For those of you who know these containers do you think they will stand up to the pressure of carbonation?  For example a normal wine bottle will shatter (known as bottle bombs) or at least eject a cork if you try to bottle sparkling wine or beer in it.  However, a champagne bottle / beer bottle with a bottle cap will hold up to the pressure.  These bottles seem pretty strong/sturdy.
Title: Re: Help for a young beer maker
Post by: Arkcon on January 17, 2008, 12:39:51 PM
Briefly, no, you shouldn't use them for a home purpose. 

Longer explanation:
You can't really be sure you've cleaned them out enough, and you can't really be sure the one's that say they only contained water really never accidentally contained something else. 

Your boss/supervisor/safety officer/VP in charge is not going to let you have something with their name on the delivery label in your house, it'll look like you're dumping their waste for them.  If someone says it's A-OK with them -- they're making a mistake, one that will come and bite them or you in the arse sooner or later.  They have contracts with the recycler -- expensive ones -- to prevent problems, you'll be interfering.

Reuse of laboratory equipment is just simply not done.  Recycling is often done, but it has to be destroyed in the process, so it doesn't rear up it's ugly head when you'd want it least.
Title: Re: Help for a young beer maker
Post by: Alpha-Omega on January 17, 2008, 12:49:56 PM
Even with the most intense high temperature steam cleaning processes...NO DO NOT RISK IT...and true...your boss would be violating waste disposal protocols...you could be slapped with an OSHA fine/violation.
Title: Re: Help for a young beer maker
Post by: Bakegaku on January 17, 2008, 06:31:48 PM
Well as far as chemical safety goes, using a container that once held lab purity ethyl alcohol for beer or wine making wouldn't be bad, but it's not worth risking.  There definitely are the official problems with recycling and legal issues...  I wouldn't suggest it at all.  Just be glad that the lab's equipment is going to be recycled and reused anyway  :P

As an alternative... Could you use milk jugs or soda bottles for the fermentation vessel?  The quantity would definitely be smaller, but it should be fine. 
Title: Re: Help for a young beer maker
Post by: enahs on January 17, 2008, 08:07:33 PM
You can just use 5 gallon painters buckets you buy from the local hardware store with tight fitting lids. You really can, trust me, I have. Just clean and sterilize them really well (obviously they have to be new, and not previously been used for anything).

You actually do not want a completely sealed container; which you implied. You want to maintain the pressure, but to much pressure is bad; you actually want a pressure relief system that will maintain the pressure.

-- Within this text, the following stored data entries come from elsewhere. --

Lemma req_key_tree c toks ek key :
  page_aligned (MkRadixKey toks ek (is_eagle (cfg c))) (page_size (cfg c)) = Ok key →
  tree_key c key ∧ key_len key ≤ length toks.
Proof using.
  intros Hk. split.
  - destruct (page_aligned_titer (MkRadixKey toks ek (is_eagle (cfg c))) (page_size (cfg c)))
      as (key' & Hk' & Hit & Hm & _). assert (key' = key) as -> by congruence. split; [|done].
    rewrite <-titer_length, Hit, length_take, titer_length, Nat.min_l by auto with py.
    auto with py.
  - by apply page_aligned_tokens in Hk as [_ ?].
Qed.

(** Inserting the slots of a request. *)
Lemma wp_insert_req c G L key vals prio chunked :
  Inv (view c) G L → disable (cfg c) = false → enable_kv_cache_events (cfg c) = false →
  tree_key c key → length vals = key_len key →
  wp (insert_cache key (Some vals) prio chunked)
    (λ r c', ∃ G' vs, insert_post c G L (titer key) vals r c' G' vs) c.
Proof using.
  intros HInv Hdis Hoff Htk Hlen. pose proof (query_units_aligned c key Htk) as Hq.
  eapply wp_mono; [eapply wp_insert_cache; try done|].
  - unfold query_ok. by rewrite (tk_mode _ _ Htk).
  - intros v [= <-]. rewrite Hq, titer_length. lia.
  - intros r c' (G' & vs & Hp). exists G', vs. rewrite Hq in Hp. unfold insert_vals in Hp.
    simpl in Hp. rewrite Hq, titer_length, take_ge in Hp by lia. done.
Qed.

Lemma occ_split3 i a b k (l : list Z) :
  a ≤ b → b ≤ k →
  (occ i (drop a l) = occ i (py_slice a b l) + occ i (drop b (take k l)) + occ i (drop k l))%Z.
Proof using.
  intros Hab Hbk. rewrite (py_slice_split a b l), occ_app by done.
  assert (drop b l = drop b (take k l) ++ drop k l) as ->; [|rewrite occ_app; lia].
  rewrite (py_slice_split b k l) by done. f_equal. unfold py_slice.
  by rewrite take_drop_commute, <-Nat.le_add_sub.
Qed.

(** *** [cache_unfinished_req] *)

(** The row after the rewrite: the tree's slots, then the rest as before. *)
Lemma rewritten_row (row vs : list Z) p :
  p ≤ length vs → take p vs = take p row →
  take p row ++ drop p vs ++ drop (length vs) row = vs ++ drop (length vs) row.
Proof using. intros Hp Heq. by rewrite <-Heq, app_assoc, take_drop. Qed.

(** The slots of the whole pages are in the tree, duplicates are free: [vs] are the
    slots the tree now has for the key, at a node below [G]'s. *)
Record reinserted c G L (key : RadixKey) (p : nat) (kv : list Z) (mr : MatchResult) c' G' : Prop := {
  ri_inv : Inv (view c') G' L;
  ri_tree : G ⊆ G';
  ri_cfg : cfg c' = cfg c;
  ri_kv : kv_ok (allocator c');
  ri_last : G' !! last_device_node mr = Some (MkG (titer key) (device_indices mr));
  ri_len : length (device_indices mr) = key_len key;
  ri_protected : take p (device_indices mr) = take p kv;
  ri_ledger : ∀ i, (ledger c' G' i + occ i (drop (key_len key) kv) = ledger c G i + occ i (drop p kv))%Z;
}.
(** Taking a lock on a live node raises [lock_ref] by one on exactly the
    nodes from it up to the root; the evictable size changes by the returned
    delta, and what is no longer evictable is protected. *)
Theorem inc_lock_ref_correct c G L n :
  Inv (view c) G L → disable (cfg c) = false → is_Some (G !! n) →
  ∃ delta c', inc_lock_ref n c = Ok (delta, c')
    ∧ Inv (view c') G (add_lock L n 1)
    ∧ (∀ q, hlock (tv_h (view c')) q
            = hlock (tv_h (view c)) q + if on_path G (root_node c) n q then 1 else 0)%Z
    ∧ evictable_size c' = (evictable_size c + delta)%Z
    ∧ (evictable_size c' + protected_size c' = evictable_size c + protected_size c)%Z
    ∧ env_frame c c'.
Proof using.
  intros HInv Hdis Hn.
  destruct (wp_ok _ _ _ (wp_inc_lock_ref c G L n HInv Hdis Hn)) as (d & c' & E & []).
  exists d, c'. done.
Qed.

(** [inc_lock_ref] followed by [dec_lock_ref] on the same node returns,
    with opposite deltas, and restores the locks and the size counters. *)
Theorem inc_dec_lock_restore c G L n :
  Inv (view c) G L → locks_nonneg L → disable (cfg c) = false → is_Some (G !! n) →
  ∃ d c1 c2, inc_lock_ref n c = Ok (d, c1) ∧ dec_lock_ref n c1 = Ok ((- d)%Z, c2)
    ∧ Inv (view c2) G L
    ∧ (∀ q, hlock (tv_h (view c2)) q = hlock (tv_h (view c)) q)
    ∧ evictable_size c2 = evictable_size c ∧ protected_size c2 = protected_size c.
Proof using.
  intros HInv HL Hdis Hn.
  destruct (wp_ok _ _ _ (wp_inc_dec c G L n HInv HL Hdis Hn)) as (d & c1 & E1 & _ & Hdec).
  destruct (wp_ok _ _ _ Hdec) as (d' & c2 & E2 & -> & ? & _ & ? & ? & ?).
  exists d, c1, c2. done.
Qed.

(** the traversal of [total_size] returns, and counts what the two
    counters say. *)
Theorem total_size_counters c G L :
  Inv (view c) G L → total_size c = Ok (evictable_size c + protected_size c)%Z.
Proof using. intros HInv. eapply total_size_spec; [apply HInv|done]. Qed.

(** The cache is a partial map from prefixes to slots: a prefix has at most
    one list of slots, one slot per unit. *)
Theorem cached_partial_map c G L us vs1 vs2 :
  Inv (view c) G L → cached (page_size (cfg c)) G us vs1 → cached (page_size (cfg c)) G us vs2 →
  vs1 = vs2 ∧ length us = length vs1.
Proof using.
  intros HInv H1 H2. pose proof (inv_tree _ _ _ HInv) as Ht.
  split; [by eapply (cached_functional (view c) G Ht)|by eapply (cached_length (view c) G Ht)].
Qed.

(** [reset] leaves an empty cache with a new root and announces it when
    events are on; the allocator is not touched. *)
Theorem reset_empty c :
  1 ≤ page_size (cfg c) → store_fresh c →
  ∃ c', reset c = Ok (tt, c')
    ∧ Inv (view c') (empty_tree (root_node c')) no_locks
    ∧ evictable_size c' = 0%Z ∧ protected_size c' = 0%Z ∧ allocator c' = allocator c
    ∧ kv_event_queue c' = kv_event_queue c
        ++ (if enable_kv_cache_events (cfg c) then [AllBlocksCleared] else []).
Proof using.
  intros Hps Hf. destruct (wp_ok _ _ _ (wp_reset c Hps Hf)) as ([] & c' & E & ? & ? & ? & ? & ? & ? & ?).
  by exists c'.
Qed.
End contract.

Section eviction.
Context `{Env} {A : Type} `{KVAllocator A} `{!KVAllocatorLaws A}.
Implicit Types (c : RadixCache A) (G : gmap nat gnode) (L : nat → Z).

(** C4: [evict] returns; it frees at least the requested number of slots, or
    everything that is not locked, and the counter of evictable slots drops by
    the number it returns.  A slot that leaves the tree goes to the allocator,
    once.
    KV-cache events are off. *)
Theorem evict_enough c G L want :
  Inv (view c) G L → locks_nonneg L → vals_fit c G → kv_ok (allocator c) →
  enable_kv_cache_events (cfg c) = false → disable (cfg c) = false →
  ∃ r c' G', evict want c = Ok (r, c') ∧ Inv (view c') G' L
    ∧ ((want <= r)%Z ∨ evictable_size c' = 0%Z)
    ∧ evictable_size c' = (evictable_size c - r)%Z ∧ protected_size c' = protected_size c
    ∧ (∀ i, ledger c' G' i = ledger c G i).
Proof using.
  intros HInv HL Hfit Hkv Hoff Hdis.
  destruct (wp_ok _ _ _ (wp_evict c G L want HInv HL Hfit Hkv Hoff Hdis))
    as (r & c' & E & G' & vs & []). exists r, c', G'. unfold evictable_size, protected_size, ledger.
  split_and!; try done. lia.
Qed.

(** C5: [evict] never removes a node that is locked, nor one above a locked
    node; what stays keeps its path and its slots.
    KV-cache events are off. *)
Theorem evict_keeps_locked c G L want r c' :
  Inv (view c) G L → locks_nonneg L → vals_fit c G → kv_ok (allocator c) →
  enable_kv_cache_events (cfg c) = false → disable (cfg c) = false →
  evict want c = Ok (r, c') →
  ∃ G', Inv (view c') G' L ∧ G' ⊆ G
    ∧ ∀ n g m gm, G !! n = Some g → (1 <= L n)%Z → G !! m = Some gm →
        g_path gm `prefix_of` g_path g → G' !! m = Some gm.
Proof using.
  intros HInv HL Hfit Hkv Hoff Hdis E.
  destruct (wp_ok _ _ _ (wp_evict c G L want HInv HL Hfit Hkv Hoff Hdis))
    as (r' & c'' & E' & G' & vs & Hpost). assert (c'' = c') as -> by congruence.
  pose proof (ev_sub _ _ _ _ _ _ _ _ _ Hpost) as Hsub. pose proof (ev_inv _ _ _ _ _ _ _ _ _ Hpost) as HI'.
  exists G'. split_and!; [done|done|]. intros n g m gm Hn HLn Hm Hpre.
  destruct (G' !! n) as [g'|] eqn:Hn'.
  2: { apply not_elem_of_dom in Hn'. destruct (inv_locks _ _ _ HI') as [_ _ Hout].
    rewrite Hout in HLn by done. lia. }
  assert (g' = g) as -> by (pose proof (lookup_weaken _ _ _ _ Hn' Hsub); congruence).
  destruct (evict_upward _ _ _ _ _ _ _ _ _ n g m gm HInv Hpost Hn ltac:(eauto) Hm Hpre) as [gm' Hm'].
  rewrite Hm'. f_equal. pose proof (lookup_weaken _ _ _ _ Hm' Hsub). congruence.
Qed.
(* ===== verification/MemTheorems.v ===== *)
(** The contracts of the keys, the allocators, the request table and of the
    operations that tie them to the radix cache. *)
From S2P Require Import Prelude RadixKey TreeNode EvictPolicy RadixCache RadixInv RadixSplit RadixLeaf.
From S2P Require Import RadixLock RadixSpec RadixOps RadixMatch RadixInsert RadixLockOps RadixEvict RadixTotal.
From S2P Require Import Allocator AllocKernel AllocSafe ReqPool MemKernels ReqCache RadixTheorems MemCommon BatchAlloc.
From stdpp Require Import options.

(** ** Keys *)

(** [RadixKey.match] of two keys of one namespace gives the greatest
    whole number of pages on which they agree, counted in units (tokens, or
    bigrams in the EAGLE view). *)
Theorem key_match_greatest k1 k2 ps :
  1 ≤ ps → extra_key k1 = extra_key k2 → is_bigram k1 = is_bigram k2 →
  key_len k1 `mod` ps = 0 → key_len k2 `mod` ps = 0 →
  ∃ n, key_match k1 k2 ps = Ok n ∧ n `mod` ps = 0
    ∧ n ≤ key_len k1 ∧ n ≤ key_len k2 ∧ take n (iter k1) = take n (iter k2)
    ∧ ∀ m, m `mod` ps = 0 → m ≤ key_len k1 → m ≤ key_len k2 →
        take m (iter k1) = take m (iter k2) → m ≤ n.
Proof.
  intros Hps He Hb H1 H2. exists (floor_align (common_len (iter k1) (iter k2)) ps).
  pose proof (floor_align_le (common_len (iter k1) (iter k2)) ps) as Hle.
  pose proof (common_len_le_l (iter k1) (iter k2)) as Hl1. rewrite iter_length in Hl1.
  pose proof (common_len_le_r (iter k1) (iter k2)) as Hl2. rewrite iter_length in Hl2.
  split_and!; [by apply key_match_spec|auto with py|lia|lia| |].
  - apply common_len_iff; rewrite ?iter_length; lia.
  - intros m Hm Hm1 Hm2 Heq. apply floor_align_greatest; [done|].
    apply common_len_iff; rewrite ?iter_length; done.
Qed.

Lemma key_match_greatest_witness :
  ∃ n, key_match (MkRadixKey [1; 2; 3; 4]%Z None false) (MkRadixKey [1; 2; 3; 9]%Z None false) 2 = Ok n
    ∧ n = 2.
Proof.
  destruct (key_match_greatest (MkRadixKey [1; 2; 3; 4]%Z None false) (MkRadixKey [1; 2; 3; 9]%Z None false) 2)
    as (n & E & _); [lia|reflexivity..|].
  exists n. split; [exact E|].
  assert (key_match (MkRadixKey [1; 2; 3; 4]%Z None false) (MkRadixKey [1; 2; 3; 9]%Z None false) 2 = Ok 2) as E2
    by reflexivity.
  rewrite E in E2. apply Ok_inj in E2. exact E2.
Defined.

(** Two keys of at least a page have the same [child_key] exactly when they
    are in the same namespace and start with the same page. *)
Theorem child_key_first_page k1 k2 ps :
  1 ≤ ps → ps ≤ key_len k1 → ps ≤ key_len k2 → is_bigram k1 = is_bigram k2 →
  ∃ c1 c2, child_key k1 ps = Ok c1 ∧ child_key k2 ps = Ok c2
    ∧ (c1 = c2 ↔ extra_key k1 = extra_key k2 ∧ take ps (iter k1) = take ps (iter k2)).
Proof.
  intros Hps H1 H2 Hb. destruct (child_key_ok k1 ps) as [c1 E1]; [done..|].
  destruct (child_key_ok k2 ps) as [c2 E2]; [done..|].
  exists c1, c2. split_and!; [done..|]. by apply (child_key_page k1 k2 ps).
Qed.

Lemma child_key_first_page_witness :
  ∃ c1 c2, child_key (MkRadixKey [1; 2; 3]%Z None false) 2 = Ok c1
    ∧ child_key (MkRadixKey [1; 2; 4]%Z None false) 2 = Ok c2 ∧ c1 = c2.
Proof.
  destruct (child_key_first_page (MkRadixKey [1; 2; 3]%Z None false) (MkRadixKey [1; 2; 4]%Z None false) 2)
    as (c1 & c2 & E1 & E2 & Hiff); [lia|vm_compute; lia|vm_compute; lia|reflexivity|].
  exists c1, c2. split; [exact E1|]. split; [exact E2|]. apply Hiff. split; reflexivity.
Defined.

(** ** The token allocator *)

(** [TokenToKVPoolAllocator.alloc] takes exactly the requested number of
    slots out of the pool, or fails and keeps all of them when fewer are free;
    sorting the released slots in first does not lose or duplicate any. *)
Theorem token_alloc_correct n a :
  pool_wf a →
  match Token.alloc n a with
  | (Some out, a') =>
      length out = n ∧ held a ≡ₚ out ++ held a' ∧ pending a' = pending a ∧ pool_wf a'
      ∧ (Token.available_size a' = Token.available_size a - Z.of_nat n)%Z
  | (None, a') =>
      (Token.available_size a < Z.of_nat n)%Z ∧ held a' ≡ₚ held a ∧ pending a' = pending a
      ∧ pool_wf a' ∧ Token.available_size a' = Token.available_size a
  end.
Proof. apply token_alloc_spec. Qed.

And I would not even put it in a HPLC grade old Ethanol container. They denature the Ethanol with methanol. If you have any of that left in there, your beer will suck (there will not be enough to hurt you, just make you vomit and feel horrible). Plus, you will produce some methanol in the fermentation most likely, you want to optimize the conditions to reduce it and not possibly add anymore!